- [Excerpted data]
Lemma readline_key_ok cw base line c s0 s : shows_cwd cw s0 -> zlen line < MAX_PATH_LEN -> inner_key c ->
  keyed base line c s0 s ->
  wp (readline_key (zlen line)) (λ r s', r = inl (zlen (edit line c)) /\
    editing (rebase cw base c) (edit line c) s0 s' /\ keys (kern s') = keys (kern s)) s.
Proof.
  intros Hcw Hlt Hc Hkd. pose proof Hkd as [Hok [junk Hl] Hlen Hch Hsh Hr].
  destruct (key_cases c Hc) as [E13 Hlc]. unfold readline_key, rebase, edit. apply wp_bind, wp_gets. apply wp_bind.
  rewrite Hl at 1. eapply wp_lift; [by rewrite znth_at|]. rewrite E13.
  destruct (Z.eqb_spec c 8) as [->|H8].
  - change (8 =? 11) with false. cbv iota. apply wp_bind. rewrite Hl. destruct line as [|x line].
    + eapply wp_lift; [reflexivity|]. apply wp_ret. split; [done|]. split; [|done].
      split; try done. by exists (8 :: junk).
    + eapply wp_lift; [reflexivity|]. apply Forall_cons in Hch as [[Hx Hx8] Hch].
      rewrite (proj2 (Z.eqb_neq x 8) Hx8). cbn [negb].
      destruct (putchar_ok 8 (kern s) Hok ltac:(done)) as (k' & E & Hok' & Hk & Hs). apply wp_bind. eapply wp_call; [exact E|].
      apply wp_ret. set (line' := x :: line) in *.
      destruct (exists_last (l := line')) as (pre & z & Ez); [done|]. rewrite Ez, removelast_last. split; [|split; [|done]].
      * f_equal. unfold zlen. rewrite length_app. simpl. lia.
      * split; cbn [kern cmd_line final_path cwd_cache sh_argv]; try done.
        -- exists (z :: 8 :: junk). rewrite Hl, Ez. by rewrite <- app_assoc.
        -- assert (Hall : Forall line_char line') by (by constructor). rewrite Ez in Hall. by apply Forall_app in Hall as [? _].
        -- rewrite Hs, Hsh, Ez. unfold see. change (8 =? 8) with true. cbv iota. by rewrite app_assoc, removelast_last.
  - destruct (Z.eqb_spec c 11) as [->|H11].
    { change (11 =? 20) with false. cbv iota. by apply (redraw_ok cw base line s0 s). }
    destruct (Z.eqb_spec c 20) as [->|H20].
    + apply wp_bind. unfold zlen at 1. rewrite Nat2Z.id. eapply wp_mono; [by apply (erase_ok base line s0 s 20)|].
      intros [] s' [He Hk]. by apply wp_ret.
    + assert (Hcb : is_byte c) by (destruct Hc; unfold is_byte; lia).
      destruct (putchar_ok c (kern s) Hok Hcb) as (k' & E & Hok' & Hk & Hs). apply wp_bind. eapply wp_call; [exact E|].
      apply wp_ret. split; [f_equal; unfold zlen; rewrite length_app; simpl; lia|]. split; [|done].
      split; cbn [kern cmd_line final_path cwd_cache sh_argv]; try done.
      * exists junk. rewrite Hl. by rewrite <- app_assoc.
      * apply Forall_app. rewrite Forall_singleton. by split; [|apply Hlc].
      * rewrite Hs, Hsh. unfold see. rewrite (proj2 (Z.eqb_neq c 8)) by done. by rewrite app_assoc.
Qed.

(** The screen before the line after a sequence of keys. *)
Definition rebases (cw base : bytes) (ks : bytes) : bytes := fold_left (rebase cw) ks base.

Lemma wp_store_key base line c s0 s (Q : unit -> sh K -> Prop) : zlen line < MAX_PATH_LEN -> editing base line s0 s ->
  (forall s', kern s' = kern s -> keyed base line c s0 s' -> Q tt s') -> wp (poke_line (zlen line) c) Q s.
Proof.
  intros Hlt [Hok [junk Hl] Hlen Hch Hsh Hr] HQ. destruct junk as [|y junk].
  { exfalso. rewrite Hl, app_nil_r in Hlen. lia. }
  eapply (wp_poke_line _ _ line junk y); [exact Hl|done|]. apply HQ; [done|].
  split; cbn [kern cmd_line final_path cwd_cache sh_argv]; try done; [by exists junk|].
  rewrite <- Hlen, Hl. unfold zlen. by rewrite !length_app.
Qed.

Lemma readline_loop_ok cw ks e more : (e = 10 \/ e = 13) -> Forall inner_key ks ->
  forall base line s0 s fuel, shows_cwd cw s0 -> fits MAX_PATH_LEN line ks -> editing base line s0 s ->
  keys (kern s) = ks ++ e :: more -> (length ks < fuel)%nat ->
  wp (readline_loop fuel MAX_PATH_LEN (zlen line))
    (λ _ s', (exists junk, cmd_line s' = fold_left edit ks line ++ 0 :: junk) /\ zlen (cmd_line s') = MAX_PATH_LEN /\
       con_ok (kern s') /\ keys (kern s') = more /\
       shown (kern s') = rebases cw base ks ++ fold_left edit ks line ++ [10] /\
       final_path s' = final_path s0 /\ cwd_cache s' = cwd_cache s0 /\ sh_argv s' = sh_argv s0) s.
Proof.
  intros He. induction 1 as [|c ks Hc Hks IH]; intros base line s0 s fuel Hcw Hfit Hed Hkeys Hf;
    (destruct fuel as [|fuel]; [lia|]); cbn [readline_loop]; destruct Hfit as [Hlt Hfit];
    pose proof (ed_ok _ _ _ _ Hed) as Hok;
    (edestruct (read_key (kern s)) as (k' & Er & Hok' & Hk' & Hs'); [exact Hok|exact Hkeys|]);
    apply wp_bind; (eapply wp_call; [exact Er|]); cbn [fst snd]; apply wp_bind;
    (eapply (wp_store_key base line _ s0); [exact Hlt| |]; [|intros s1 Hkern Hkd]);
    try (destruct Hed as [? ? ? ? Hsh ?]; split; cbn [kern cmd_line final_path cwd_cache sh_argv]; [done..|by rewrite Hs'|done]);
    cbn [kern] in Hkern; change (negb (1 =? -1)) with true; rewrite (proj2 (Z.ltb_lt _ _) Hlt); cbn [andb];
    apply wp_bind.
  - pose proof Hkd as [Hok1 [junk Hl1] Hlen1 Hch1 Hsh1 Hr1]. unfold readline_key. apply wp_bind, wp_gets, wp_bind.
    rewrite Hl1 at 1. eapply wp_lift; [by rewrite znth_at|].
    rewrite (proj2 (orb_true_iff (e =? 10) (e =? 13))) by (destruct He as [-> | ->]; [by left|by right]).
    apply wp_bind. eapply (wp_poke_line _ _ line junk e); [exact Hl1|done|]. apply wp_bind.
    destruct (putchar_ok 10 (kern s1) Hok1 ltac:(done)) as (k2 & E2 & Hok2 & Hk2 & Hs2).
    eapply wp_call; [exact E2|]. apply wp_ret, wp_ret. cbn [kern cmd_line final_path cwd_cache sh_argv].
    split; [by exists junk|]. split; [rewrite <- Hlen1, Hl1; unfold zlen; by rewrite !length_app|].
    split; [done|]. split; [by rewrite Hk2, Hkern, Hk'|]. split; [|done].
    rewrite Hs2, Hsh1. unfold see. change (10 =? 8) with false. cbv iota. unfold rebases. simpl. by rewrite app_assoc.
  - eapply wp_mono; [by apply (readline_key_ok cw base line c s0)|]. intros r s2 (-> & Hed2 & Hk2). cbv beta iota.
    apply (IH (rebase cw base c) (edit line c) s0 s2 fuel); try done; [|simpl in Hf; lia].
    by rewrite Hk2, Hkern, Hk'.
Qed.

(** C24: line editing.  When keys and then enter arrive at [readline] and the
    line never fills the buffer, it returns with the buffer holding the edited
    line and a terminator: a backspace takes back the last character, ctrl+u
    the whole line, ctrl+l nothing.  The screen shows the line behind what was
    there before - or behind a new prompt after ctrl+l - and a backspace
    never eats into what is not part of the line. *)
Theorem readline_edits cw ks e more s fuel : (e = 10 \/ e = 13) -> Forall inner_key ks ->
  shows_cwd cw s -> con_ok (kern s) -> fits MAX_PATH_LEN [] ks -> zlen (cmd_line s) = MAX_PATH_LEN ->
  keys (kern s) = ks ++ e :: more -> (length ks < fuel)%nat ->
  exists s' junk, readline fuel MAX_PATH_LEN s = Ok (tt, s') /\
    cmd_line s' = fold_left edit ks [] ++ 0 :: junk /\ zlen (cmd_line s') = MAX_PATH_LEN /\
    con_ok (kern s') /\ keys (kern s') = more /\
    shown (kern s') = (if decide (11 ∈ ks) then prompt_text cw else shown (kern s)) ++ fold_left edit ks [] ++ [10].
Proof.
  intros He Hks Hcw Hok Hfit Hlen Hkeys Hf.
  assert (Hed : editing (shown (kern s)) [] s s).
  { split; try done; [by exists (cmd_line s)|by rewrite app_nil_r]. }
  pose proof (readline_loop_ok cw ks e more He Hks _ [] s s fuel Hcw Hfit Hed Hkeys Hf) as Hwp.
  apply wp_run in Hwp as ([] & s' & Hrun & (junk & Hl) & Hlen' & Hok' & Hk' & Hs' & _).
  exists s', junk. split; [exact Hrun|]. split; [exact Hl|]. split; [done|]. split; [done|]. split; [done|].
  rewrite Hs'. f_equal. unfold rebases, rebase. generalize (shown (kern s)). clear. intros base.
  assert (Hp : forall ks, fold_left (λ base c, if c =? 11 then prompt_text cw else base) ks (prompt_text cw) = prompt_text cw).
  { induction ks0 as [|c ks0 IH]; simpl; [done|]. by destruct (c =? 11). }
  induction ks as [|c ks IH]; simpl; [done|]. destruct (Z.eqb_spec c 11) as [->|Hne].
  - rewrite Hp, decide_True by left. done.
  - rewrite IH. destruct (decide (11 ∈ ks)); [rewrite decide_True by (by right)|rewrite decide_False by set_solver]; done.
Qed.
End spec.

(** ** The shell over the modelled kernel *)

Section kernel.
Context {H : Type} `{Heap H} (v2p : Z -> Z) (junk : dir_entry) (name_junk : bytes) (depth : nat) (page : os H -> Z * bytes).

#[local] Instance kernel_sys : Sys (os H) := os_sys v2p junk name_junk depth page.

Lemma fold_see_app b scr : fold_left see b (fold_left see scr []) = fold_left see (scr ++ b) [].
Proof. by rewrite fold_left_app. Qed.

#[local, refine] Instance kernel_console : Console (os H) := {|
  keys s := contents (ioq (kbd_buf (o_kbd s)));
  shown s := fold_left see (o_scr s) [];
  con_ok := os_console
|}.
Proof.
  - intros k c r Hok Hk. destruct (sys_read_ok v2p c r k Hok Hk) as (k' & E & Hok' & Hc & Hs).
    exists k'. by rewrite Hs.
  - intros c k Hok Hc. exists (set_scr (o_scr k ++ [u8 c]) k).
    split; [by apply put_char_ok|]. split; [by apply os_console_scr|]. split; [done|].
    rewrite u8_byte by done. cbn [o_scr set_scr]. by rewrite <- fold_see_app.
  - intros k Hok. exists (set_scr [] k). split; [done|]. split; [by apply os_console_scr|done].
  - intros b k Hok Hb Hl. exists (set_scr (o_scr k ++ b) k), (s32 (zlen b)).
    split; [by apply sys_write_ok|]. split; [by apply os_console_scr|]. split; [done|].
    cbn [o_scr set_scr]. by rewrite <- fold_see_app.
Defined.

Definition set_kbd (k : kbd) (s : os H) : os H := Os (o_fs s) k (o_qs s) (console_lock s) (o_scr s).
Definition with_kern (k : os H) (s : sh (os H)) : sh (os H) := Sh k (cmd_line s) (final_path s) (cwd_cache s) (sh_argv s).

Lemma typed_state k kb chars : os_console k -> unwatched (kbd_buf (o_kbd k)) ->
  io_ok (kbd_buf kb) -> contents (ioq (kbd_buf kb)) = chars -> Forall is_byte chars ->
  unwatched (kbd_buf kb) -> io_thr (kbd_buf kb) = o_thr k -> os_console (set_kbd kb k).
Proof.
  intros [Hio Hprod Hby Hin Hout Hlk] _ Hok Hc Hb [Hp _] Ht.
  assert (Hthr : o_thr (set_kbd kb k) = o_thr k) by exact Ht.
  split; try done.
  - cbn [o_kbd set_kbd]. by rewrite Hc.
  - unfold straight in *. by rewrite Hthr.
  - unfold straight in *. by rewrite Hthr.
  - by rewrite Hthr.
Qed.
* * *
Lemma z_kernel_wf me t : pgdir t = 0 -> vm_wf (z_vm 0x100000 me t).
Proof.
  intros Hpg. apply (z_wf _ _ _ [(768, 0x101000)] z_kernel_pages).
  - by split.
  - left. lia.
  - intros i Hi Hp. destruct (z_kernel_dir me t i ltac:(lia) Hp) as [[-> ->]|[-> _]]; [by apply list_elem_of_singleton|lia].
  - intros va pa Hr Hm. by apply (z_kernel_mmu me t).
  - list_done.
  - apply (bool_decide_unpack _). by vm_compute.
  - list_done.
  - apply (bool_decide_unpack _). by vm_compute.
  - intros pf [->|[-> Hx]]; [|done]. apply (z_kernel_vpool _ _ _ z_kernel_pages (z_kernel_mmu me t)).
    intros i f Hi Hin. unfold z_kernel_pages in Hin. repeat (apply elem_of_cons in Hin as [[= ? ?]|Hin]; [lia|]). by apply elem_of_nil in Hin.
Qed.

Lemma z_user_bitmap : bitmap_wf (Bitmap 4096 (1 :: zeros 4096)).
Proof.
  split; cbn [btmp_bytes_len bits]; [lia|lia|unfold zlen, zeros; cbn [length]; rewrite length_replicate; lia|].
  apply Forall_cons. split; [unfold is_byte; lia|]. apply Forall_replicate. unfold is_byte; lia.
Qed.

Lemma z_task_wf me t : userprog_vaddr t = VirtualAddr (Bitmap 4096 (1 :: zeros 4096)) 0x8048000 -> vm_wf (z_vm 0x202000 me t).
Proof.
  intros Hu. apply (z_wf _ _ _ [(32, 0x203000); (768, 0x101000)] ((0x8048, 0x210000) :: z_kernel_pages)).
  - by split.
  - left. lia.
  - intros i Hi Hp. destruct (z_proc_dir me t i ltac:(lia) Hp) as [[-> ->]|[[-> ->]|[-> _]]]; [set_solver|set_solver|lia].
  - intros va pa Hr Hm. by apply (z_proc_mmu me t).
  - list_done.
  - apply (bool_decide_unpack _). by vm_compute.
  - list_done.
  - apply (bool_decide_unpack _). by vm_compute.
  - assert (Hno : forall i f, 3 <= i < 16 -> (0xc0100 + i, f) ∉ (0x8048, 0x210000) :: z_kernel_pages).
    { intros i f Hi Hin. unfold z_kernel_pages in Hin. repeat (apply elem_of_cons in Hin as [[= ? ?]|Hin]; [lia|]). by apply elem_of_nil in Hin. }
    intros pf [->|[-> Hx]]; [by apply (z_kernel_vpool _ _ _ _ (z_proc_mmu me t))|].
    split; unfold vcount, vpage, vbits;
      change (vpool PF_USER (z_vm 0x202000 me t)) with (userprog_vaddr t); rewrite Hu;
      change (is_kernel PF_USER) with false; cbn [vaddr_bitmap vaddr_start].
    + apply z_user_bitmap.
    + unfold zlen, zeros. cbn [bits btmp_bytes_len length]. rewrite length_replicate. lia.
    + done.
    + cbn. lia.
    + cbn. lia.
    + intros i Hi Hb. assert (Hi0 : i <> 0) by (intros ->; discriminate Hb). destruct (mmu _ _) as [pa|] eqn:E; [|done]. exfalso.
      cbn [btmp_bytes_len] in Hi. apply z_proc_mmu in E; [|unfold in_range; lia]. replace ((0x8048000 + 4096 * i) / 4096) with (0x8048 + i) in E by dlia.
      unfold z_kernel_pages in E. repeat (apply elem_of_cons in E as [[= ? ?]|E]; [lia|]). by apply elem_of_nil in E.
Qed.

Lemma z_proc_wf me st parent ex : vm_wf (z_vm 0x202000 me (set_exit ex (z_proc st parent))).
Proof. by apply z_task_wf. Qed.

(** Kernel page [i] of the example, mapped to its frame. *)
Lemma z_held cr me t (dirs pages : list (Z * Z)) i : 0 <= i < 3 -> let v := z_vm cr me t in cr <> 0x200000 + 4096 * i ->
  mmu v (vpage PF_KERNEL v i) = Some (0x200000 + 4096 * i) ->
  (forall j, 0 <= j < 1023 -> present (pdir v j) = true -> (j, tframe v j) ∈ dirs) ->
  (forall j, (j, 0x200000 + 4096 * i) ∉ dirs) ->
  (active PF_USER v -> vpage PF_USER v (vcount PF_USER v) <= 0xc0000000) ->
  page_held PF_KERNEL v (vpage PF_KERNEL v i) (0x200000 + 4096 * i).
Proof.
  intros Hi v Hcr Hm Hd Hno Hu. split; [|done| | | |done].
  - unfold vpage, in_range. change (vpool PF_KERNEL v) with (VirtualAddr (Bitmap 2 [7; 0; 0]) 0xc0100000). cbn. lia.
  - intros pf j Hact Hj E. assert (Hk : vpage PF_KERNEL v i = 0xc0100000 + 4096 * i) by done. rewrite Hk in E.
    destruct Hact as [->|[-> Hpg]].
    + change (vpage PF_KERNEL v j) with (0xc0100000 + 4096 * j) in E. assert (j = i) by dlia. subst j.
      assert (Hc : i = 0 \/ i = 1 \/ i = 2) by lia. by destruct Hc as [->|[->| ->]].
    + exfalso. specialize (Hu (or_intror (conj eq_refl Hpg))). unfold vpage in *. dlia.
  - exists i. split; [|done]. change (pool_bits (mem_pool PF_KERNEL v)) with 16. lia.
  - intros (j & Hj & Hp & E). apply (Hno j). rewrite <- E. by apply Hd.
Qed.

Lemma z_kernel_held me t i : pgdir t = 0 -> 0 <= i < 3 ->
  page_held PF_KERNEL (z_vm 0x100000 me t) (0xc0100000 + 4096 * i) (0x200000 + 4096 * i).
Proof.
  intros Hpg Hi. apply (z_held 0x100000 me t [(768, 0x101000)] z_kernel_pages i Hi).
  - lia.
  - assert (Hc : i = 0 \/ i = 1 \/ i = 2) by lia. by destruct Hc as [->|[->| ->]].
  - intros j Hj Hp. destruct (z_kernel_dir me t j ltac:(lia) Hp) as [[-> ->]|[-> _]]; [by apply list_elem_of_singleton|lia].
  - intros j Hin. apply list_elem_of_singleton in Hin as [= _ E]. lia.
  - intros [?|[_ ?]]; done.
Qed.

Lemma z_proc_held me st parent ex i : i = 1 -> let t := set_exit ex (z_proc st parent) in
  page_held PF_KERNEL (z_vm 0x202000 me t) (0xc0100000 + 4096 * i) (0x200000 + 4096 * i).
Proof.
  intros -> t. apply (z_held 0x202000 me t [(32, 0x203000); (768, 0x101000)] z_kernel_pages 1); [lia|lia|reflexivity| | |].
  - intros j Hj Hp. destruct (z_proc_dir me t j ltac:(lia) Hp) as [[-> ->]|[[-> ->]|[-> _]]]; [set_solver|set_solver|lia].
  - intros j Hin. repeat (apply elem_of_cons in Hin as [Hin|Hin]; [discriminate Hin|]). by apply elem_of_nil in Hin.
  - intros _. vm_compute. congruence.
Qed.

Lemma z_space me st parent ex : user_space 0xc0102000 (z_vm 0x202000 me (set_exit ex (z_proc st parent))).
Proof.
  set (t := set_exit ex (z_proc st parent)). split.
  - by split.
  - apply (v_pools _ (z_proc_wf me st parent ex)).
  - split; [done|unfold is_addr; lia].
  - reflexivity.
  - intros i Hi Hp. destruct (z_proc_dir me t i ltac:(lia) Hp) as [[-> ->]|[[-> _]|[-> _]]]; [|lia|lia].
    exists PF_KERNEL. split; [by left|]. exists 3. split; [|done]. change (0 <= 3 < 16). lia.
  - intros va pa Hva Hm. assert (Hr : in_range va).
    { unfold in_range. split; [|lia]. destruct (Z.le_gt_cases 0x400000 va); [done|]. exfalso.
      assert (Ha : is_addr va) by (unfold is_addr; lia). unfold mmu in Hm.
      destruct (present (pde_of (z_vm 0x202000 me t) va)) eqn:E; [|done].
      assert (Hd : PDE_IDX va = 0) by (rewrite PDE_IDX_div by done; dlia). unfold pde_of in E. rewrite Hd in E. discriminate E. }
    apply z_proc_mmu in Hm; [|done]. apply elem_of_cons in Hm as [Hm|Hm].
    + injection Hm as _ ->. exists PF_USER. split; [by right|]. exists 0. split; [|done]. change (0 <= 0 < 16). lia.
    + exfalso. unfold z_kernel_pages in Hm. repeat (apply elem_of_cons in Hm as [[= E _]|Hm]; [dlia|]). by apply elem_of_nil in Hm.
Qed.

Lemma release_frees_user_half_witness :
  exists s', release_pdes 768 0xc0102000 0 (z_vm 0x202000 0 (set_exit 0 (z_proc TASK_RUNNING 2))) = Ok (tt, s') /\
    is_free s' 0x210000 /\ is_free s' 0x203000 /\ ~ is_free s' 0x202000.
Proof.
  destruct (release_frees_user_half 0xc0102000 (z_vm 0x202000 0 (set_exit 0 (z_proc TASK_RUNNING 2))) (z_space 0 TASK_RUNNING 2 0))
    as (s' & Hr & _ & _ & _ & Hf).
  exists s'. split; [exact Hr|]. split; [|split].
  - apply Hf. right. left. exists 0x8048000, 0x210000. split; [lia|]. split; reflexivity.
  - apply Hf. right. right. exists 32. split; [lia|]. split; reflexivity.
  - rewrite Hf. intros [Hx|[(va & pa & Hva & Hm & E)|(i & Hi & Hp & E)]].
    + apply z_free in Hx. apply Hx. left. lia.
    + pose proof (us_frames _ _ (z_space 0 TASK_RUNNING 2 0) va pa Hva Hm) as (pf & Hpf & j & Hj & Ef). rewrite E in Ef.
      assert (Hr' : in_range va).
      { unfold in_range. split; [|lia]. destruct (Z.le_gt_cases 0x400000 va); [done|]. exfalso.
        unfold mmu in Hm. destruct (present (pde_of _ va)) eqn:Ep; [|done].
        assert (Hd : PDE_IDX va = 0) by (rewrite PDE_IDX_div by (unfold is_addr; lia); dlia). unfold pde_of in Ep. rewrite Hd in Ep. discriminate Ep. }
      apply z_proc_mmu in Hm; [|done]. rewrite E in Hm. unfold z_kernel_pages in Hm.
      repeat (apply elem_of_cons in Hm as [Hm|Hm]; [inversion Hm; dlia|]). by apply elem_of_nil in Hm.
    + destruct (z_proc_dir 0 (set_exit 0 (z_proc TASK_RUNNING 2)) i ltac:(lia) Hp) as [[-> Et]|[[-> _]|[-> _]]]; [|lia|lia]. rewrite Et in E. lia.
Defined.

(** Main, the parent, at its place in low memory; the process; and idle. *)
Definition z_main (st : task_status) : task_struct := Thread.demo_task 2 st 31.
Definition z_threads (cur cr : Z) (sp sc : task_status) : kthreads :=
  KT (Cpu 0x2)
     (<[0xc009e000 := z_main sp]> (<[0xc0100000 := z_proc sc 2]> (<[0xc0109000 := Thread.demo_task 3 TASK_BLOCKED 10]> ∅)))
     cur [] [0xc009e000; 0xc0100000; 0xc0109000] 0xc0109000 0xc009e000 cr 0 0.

- [What the task asks] Lines that contain the word "pose": how many are there in the data? Give the number and nothing else.

- [Result of this task] 5